──────── RECORD SET ────────
(* ===== verification/Vsprintf.v ===== *)
(** Numbers and formatted output: [simple_strtoul] and its variants, [number], [vsnprintf] and
    its variants of [lib/vsprintf.c].

    Memory is that of [Str].  The output position wraps as a pointer does.  An argument is a
    word, or a double word for [long long]; taking one for the other is [None].  Arithmetic on
    [int] is not reduced where the values are widths and precisions, which are small.  The
    marks ['%'], ['0'], ... are written as character codes. *)
From Stdlib Require Import ZArith Lia.
From stdpp Require Import base numbers list list_numbers option gmap.
From S2P Require Import Prelude Str.

Local Open Scope Z_scope.
Local Open Scope kernel_scope.

Import Str.

Module Vsprintf.

Definition s64 (x : Z) : Z := (x + 2^63) `mod` 2^64 - 2^63.
Definition s16 (x : Z) : Z := (x + 2^15) `mod` 2^16 - 2^15.

(** * Reading numbers *)

Definition digit_value (c : Z) : Z := if isdigit c then c - 48 else toupper c - 65 + 10.
Definition digit_value_ll (c : Z) : Z :=
  if isdigit c then c - 48 else (if islower c then toupper c else c) - 65 + 10.

(** The [while] loop of the two functions: the result and where it stopped. *)
Fixpoint strtou_loop (wrap : Z -> Z) (value : Z -> Z) (fuel : nat) (m : mem) (cp base result : Z) : option (Z * Z) :=
  match fuel with
  | O => None
  | S fuel =>
    c ← m !! cp;
    if isxdigit c then
      if decide (value c < base) then strtou_loop wrap value fuel m (cp + 1) base (wrap (result * base + value c))
      else Some (result, cp)
    else Some (result, cp)
  end.

(** The prefix that gives the base: the base and the first digit. *)
Definition strtou_base (m : mem) (cp base : Z) : option (Z * Z) :=
  if decide (base = 0) then
    c ← m !! cp;
    if decide (c = 48) then
      c1 ← m !! (cp + 1);
      if decide (toupper c1 = 88) then
        c2 ← m !! (cp + 2);
        if isxdigit c2 then Some (16, cp + 2) else Some (8, cp + 1)
      else Some (8, cp + 1)
    else Some (10, cp)
  else if decide (base = 16) then
    c ← m !! cp;
    if decide (c = 48) then
      c1 ← m !! (cp + 1);
      if decide (toupper c1 = 88) then Some (base, cp + 2) else Some (base, cp)
    else Some (base, cp)
  else Some (base, cp).

Definition simple_strtoul (m : mem) (cp base : Z) : option (Z * Z) :=
  '(base, cp) ← strtou_base m cp base;
  strtou_loop u32 digit_value (walk m) m cp base 0.

Definition simple_strtol (m : mem) (cp base : Z) : option (Z * Z) :=
  c ← m !! cp;
  if decide (c = 45) then '(r, e) ← simple_strtoul m (cp + 1) base; Some (s32 (- r), e)
  else '(r, e) ← simple_strtoul m cp base; Some (s32 r, e).

Definition simple_strtoull (m : mem) (cp base : Z) : option (Z * Z) :=
  '(base, cp) ← strtou_base m cp base;
  strtou_loop u64 digit_value_ll (walk m) m cp base 0.

Definition simple_strtoll (m : mem) (cp base : Z) : option (Z * Z) :=
  c ← m !! cp;
  if decide (c = 45) then '(r, e) ← simple_strtoull m (cp + 1) base; Some (s64 (- r), e)
  else '(r, e) ← simple_strtoull m cp base; Some (s64 r, e).

Fixpoint skip_atoi_loop (fuel : nat) (m : mem) (s i : Z) : option (Z * Z) :=
  match fuel with
  | O => None
  | S fuel =>
    c ← m !! s;
    if isdigit c then skip_atoi_loop fuel m (s + 1) (s32 (i * 10 + c - 48)) else Some (i, s)
  end.
Definition skip_atoi (m : mem) (s : Z) : option (Z * Z) := skip_atoi_loop (walk m) m s 0.

(** * Output *)

(** Memory and the output position. *)
Abbreviation out := (mem * Z)%type.

(** [if (buf <= end) *buf = c; ++buf;] *)
Definition emit (end_ : Z) (c : Z) (st : out) : option out :=
  let '(m, str) := st in
  if decide (str <= end_) then m ← store m str c; Some (m, str +u 1) else Some (m, str +u 1).

Fixpoint emit_n (end_ : Z) (n : nat) (c : Z) (st : out) : option out :=
  match n with
  | O => Some st
  | S n => st ← emit end_ c st; emit_n end_ n c st
  end.

Fixpoint emit_list (end_ : Z) (l : list Z) (st : out) : option out :=
  match l with
  | [] => Some st
  | c :: l => st ← emit end_ c st; emit_list end_ l st
  end.

(** * Writing numbers *)

Definition ZEROPAD : Z := 1.
Definition SIGN : Z := 2.
Definition PLUS : Z := 4.
Definition SPACE : Z := 8.
Definition LEFT : Z := 16.
Definition SPECIAL : Z := 32.
Definition LARGE : Z := 64.

Definition has_flag (type f : Z) : bool := bool_decide ((type &u f) <> 0).

(** [small_digits] and [large_digits]. *)
Definition digit_char (large : bool) (d : Z) : Z := if decide (d < 10) then 48 + d else if large then 55 + d else 87 + d.

(** The digits in [tmp], the last one first; [tmp] has room for 66. *)
Fixpoint digits_loop (room : nat) (large : bool) (num base : Z) : option (list Z) :=
  if decide (num = 0) then Some [] else
  match room with
  | O => None
  | S room => l ← digits_loop room large (num / base) base; Some (digit_char large (num `mod` base) :: l)
  end.

(** [while (size-- > 0)] leaves [size] behind. *)
Definition spent (size : Z) : Z := (if decide (0 < size) then 0 else size) - 1.

Definition number (end_ : Z) (num base size precision type : Z) (st : out) : option out :=
  let large := has_flag type LARGE in
  let type := if has_flag type LEFT then type &u not32 ZEROPAD else type in
  if decide (base < 2 \/ 36 < base) then Some (st.1, NULL) else
  let c := if has_flag type ZEROPAD then 48 else 32 in
  let '(sign, num, size) :=
    if has_flag type SIGN then
      if decide (s64 num < 0) then (45, u64 (- s64 num), size - 1)
      else if has_flag type PLUS then (43, num, size - 1)
      else if has_flag type SPACE then (32, num, size - 1)
      else (0, num, size)
    else (0, num, size) in
  let size :=
    if has_flag type SPECIAL then
      if decide (base = 16) then size - 2 else if decide (base = 8) then size - 1 else size
    else size in
  tmp ← (if decide (num = 0) then Some [48] else digits_loop 66 large num base);
  let i := zlen tmp in
  let precision := if decide (precision < i) then i else precision in
  let size := size - precision in
  '(st, size) ← (if negb (has_flag type (ZEROPAD + LEFT))
                 then st ← emit_n end_ (Z.to_nat size) 32 st; Some (st, spent size) else Some (st, size));
  st ← (if decide (sign <> 0) then emit end_ sign st else Some st);
  st ← (if has_flag type SPECIAL then
          if decide (base = 8) then emit end_ 48 st
          else if decide (base = 16) then st ← emit end_ 48 st; emit end_ (digit_char large 33) st
          else Some st
        else Some st);
  '(st, size) ← (if negb (has_flag type LEFT)
                 then st ← emit_n end_ (Z.to_nat size) c st; Some (st, spent size) else Some (st, size));
  st ← emit_n end_ (Z.to_nat (precision - i)) 48 st;
  st ← emit_list end_ (reverse tmp) st;
  emit_n end_ (Z.to_nat size) 32 st.

(** * Formats *)

Inductive varg := W32 (w : Z) | W64 (d : Z).

Definition va_word (args : list varg) : option (Z * list varg) :=
  match args with W32 w :: args => Some (w, args) | _ => None end.
Definition va_dword (args : list varg) : option (Z * list varg) :=
  match args with W64 d :: args => Some (d, args) | _ => None end.

(** The label [repeat]: [fmt] is at the character before. *)
Fixpoint flags_loop (fuel : nat) (m : mem) (fmt flags : Z) : option (Z * Z) :=
  match fuel with
  | O => None
  | S fuel =>
    let fmt := fmt + 1 in
    c ← m !! fmt;
    if decide (c = 45) then flags_loop fuel m fmt (flags |u LEFT)
    else if decide (c = 43) then flags_loop fuel m fmt (flags |u PLUS)
    else if decide (c = 32) then flags_loop fuel m fmt (flags |u SPACE)
    else if decide (c = 35) then flags_loop fuel m fmt (flags |u SPECIAL)
    else if decide (c = 48) then flags_loop fuel m fmt (flags |u ZEROPAD)
    else Some (fmt, flags)
  end.

Definition get_width (m : mem) (fmt flags : Z) (args : list varg) : option (Z * Z * Z * list varg) :=
  c ← m !! fmt;
  if isdigit c then '(w, fmt) ← skip_atoi m fmt; Some (fmt, flags, w, args)
  else if decide (c = 42) then
    '(w, args) ← va_word args;
    let w := s32 w in
    Some (if decide (w < 0) then (fmt + 1, flags |u LEFT, - w, args) else (fmt + 1, flags, w, args))
  else Some (fmt, flags, -1, args).

Definition get_precision (m : mem) (fmt : Z) (args : list varg) : option (Z * Z * list varg) :=
  c ← m !! fmt;
  if decide (c = 46) then
    let fmt := fmt + 1 in
    c ← m !! fmt;
    '(fmt, precision, args) ←
      (if isdigit c then '(v, fmt) ← skip_atoi m fmt; Some (fmt, v, args)
       else if decide (c = 42) then '(v, args) ← va_word args; Some (fmt + 1, s32 v, args)
       else Some (fmt, -1, args));
    Some (fmt, if decide (precision < 0) then 0 else precision, args)
  else Some (fmt, -1, args).

Definition get_qualifier (m : mem) (fmt : Z) : option (Z * Z) :=
  c ← m !! fmt;
  if decide (c ∈ [104; 108; 76; 90; 122; 116]) then
    c1 ← m !! (fmt + 1);
    Some (if bool_decide (c = 108) && bool_decide (c1 = 108) then (fmt + 2, 76) else (fmt + 1, c))
  else Some (fmt, -1).

(** The argument of an integer conversion. *)
Definition get_num (qualifier flags : Z) (args : list varg) : option (Z * list varg) :=
  if decide (qualifier = 76) then va_dword args
  else
    '(w, args) ← va_word args;
    let signed := has_flag flags SIGN in
    Some (if decide (qualifier = 108) then (if signed then u64 (s32 w) else w)
          else if decide (qualifier = 90 \/ qualifier = 122) then w
          else if decide (qualifier = 116) then u64 (s32 w)
          else if decide (qualifier = 104) then (if signed then u64 (s16 (u16 w)) else u16 w)
          else (if signed then u64 (s32 w) else w), args).

Definition PAGE_SIZE : Z := 4096.

(** The string ["<NULL>"]. *)
Definition null_text : list Z := [60; 78; 85; 76; 76; 62].

Fixpoint copy_string (end_ : Z) (n : nat) (s : Z) (st : out) : option out :=
  match n with
  | O => Some st
  | S n => c ← st.1 !! s; st ← emit end_ c st; copy_string end_ n (s + 1) st
  end.

Definition conv_char (end_ flags field_width : Z) (w : Z) (st : out) : option out :=
  '(st, field_width) ← (if negb (has_flag flags LEFT)
    then st ← emit_n end_ (Z.to_nat (field_width - 1)) 32 st; Some (st, if decide (0 < field_width - 1) then 0 else field_width - 1)
    else Some (st, field_width));
  st ← emit end_ (u8 w) st;
  emit_n end_ (Z.to_nat (field_width - 1)) 32 st.

Definition conv_string (end_ flags field_width precision : Z) (s : Z) (st : out) : option out :=
  len ← (if decide (s < PAGE_SIZE) then Some (Z.min (u32 precision) (zlen null_text)) else strnlen st.1 s (u32 precision));
  '(st, field_width) ← (if negb (has_flag flags LEFT)
    then st ← emit_n end_ (Z.to_nat (field_width - len)) 32 st; Some (st, (if decide (len < field_width) then len else field_width) - 1)
    else Some (st, field_width));
  st ← (if decide (s < PAGE_SIZE) then emit_list end_ (take (Z.to_nat len) null_text) st
        else copy_string end_ (Z.to_nat len) s st);
  emit_n end_ (Z.to_nat (field_width - len)) 32 st.

(** [*ip = n] for a word. *)
Definition store_word (m : mem) (p n : Z) : option mem :=
  m ← store m p n;
  m ← store m (p + 1) (Z.shiftr (u32 n) 8);
  m ← store m (p + 2) (Z.shiftr (u32 n) 16);
  store m (p + 3) (Z.shiftr (u32 n) 24).

(** The flags and the base of an integer conversion. *)
Definition int_conv (c flags : Z) : option (Z * Z) :=
  if decide (c = 111) then Some (flags, 8)
  else if decide (c = 88) then Some (flags |u LARGE, 16)
  else if decide (c = 120) then Some (flags, 16)
  else if decide (c = 100 \/ c = 105) then Some (flags |u SIGN, 10)
  else if decide (c = 117) then Some (flags, 10)
  else None.

(** The [switch] on the conversion [c] at [fmt]. *)
Definition conversion (buf end_ fmt flags field_width precision qualifier c : Z) (args : list varg) (st : out) :
  option (Z * list varg * out) :=
  if decide (c = 99) then
    '(w, args) ← va_word args;
    st ← conv_char end_ flags field_width w st; Some (fmt, args, st)
  else if decide (c = 115) then
    '(w, args) ← va_word args;
    st ← conv_string end_ flags field_width precision w st; Some (fmt, args, st)
  else if decide (c = 112) then
    let '(field_width, flags) := if decide (field_width = -1) then (8, flags |u ZEROPAD) else (field_width, flags) in
    '(w, args) ← va_word args;
    st ← number end_ w 16 field_width precision flags st; Some (fmt, args, st)
  else if decide (c = 110) then
    '(w, args) ← va_word args;
    m ← store_word st.1 w (st.2 - buf); Some (fmt, args, (m, st.2))
  else if decide (c = 37) then
    st ← emit end_ 37 st; Some (fmt, args, st)
  else match int_conv c flags with
  | Some (flags, base) =>
    '(num, args) ← get_num qualifier flags args;
    st ← number end_ num base field_width precision flags st; Some (fmt, args, st)
  | None =>
    st ← emit end_ 37 st;
    if decide (c <> 0) then st ← emit end_ c st; Some (fmt, args, st) else Some (fmt - 1, args, st)
  end.

(** A directive from the ['%'] at [fmt] on: where its last character is, what arguments are
    left, and the output. *)
Definition directive (m : mem) (buf end_ fmt : Z) (args : list varg) (st : out) : option (Z * list varg * out) :=
  '(fmt, flags) ← flags_loop (walk m) m fmt 0;
  '(fmt, flags, field_width, args) ← get_width m fmt flags args;
  '(fmt, precision, args) ← get_precision m fmt args;
  '(fmt, qualifier) ← get_qualifier m fmt;
  c ← m !! fmt;
  conversion buf end_ fmt flags field_width precision qualifier c args st.

Fixpoint vsnprintf_loop (fuel : nat) (buf end_ fmt : Z) (args : list varg) (st : out) : option out :=
  match fuel with
  | O => None
  | S fuel =>
    c ← st.1 !! fmt;
    if decide (c = 0) then Some st else
    if decide (c <> 37) then st ← emit end_ c st; vsnprintf_loop fuel buf end_ (fmt + 1) args st else
    '(fmt, args, st) ← directive st.1 buf end_ fmt args st;
    vsnprintf_loop fuel buf end_ (fmt + 1) args st
  end.

Definition vsnprintf (m : mem) (buf size fmt : Z) (args : list varg) : option (Z * mem) :=
  if decide (s32 size < 0) then Some (0, m) else
  let end_ := u32 (buf + size - 1) in
  let '(end_, size) := if decide (end_ < u32 (buf - 1)) then (2^32 - 1, u32 (2^32 - 1 - buf + 1)) else (end_, size) in
  '(m, str) ← vsnprintf_loop (walk m) buf end_ fmt args (m, buf);
  m ← (if decide (str <= end_) then store m str 0 else if decide (0 < size) then store m end_ 0 else Some m);
  Some (s32 (str - buf), m).

Definition vscnprintf (m : mem) (buf size fmt : Z) (args : list varg) : option (Z * mem) :=
  '(i, m) ← vsnprintf m buf size fmt args;
  Some (if decide (size <= u32 i) then s32 (size - 1) else i, m).

Definition snprintf := vsnprintf.

Definition scnprintf (m : mem) (buf size fmt : Z) (args : list varg) : option (Z * mem) :=
  '(i, m) ← vsnprintf m buf size fmt args;
  Some (if decide (size <= u32 i) then s32 (size - 1) else i, m).

Definition INT_MAX : Z := 2^31 - 1.
Definition vsprintf (m : mem) (buf fmt : Z) (args : list varg) : option (Z * mem) := vsnprintf m buf INT_MAX fmt args.
Definition sprintf := vsprintf.

End Vsprintf.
────────
In the records above, each line with the string "SPECIAL" should be copied.

Definition SPECIAL : Z := 32.
    if has_flag type SPECIAL then
  st ← (if has_flag type SPECIAL then
    else if decide (c = 35) then flags_loop fuel m fmt (flags |u SPECIAL)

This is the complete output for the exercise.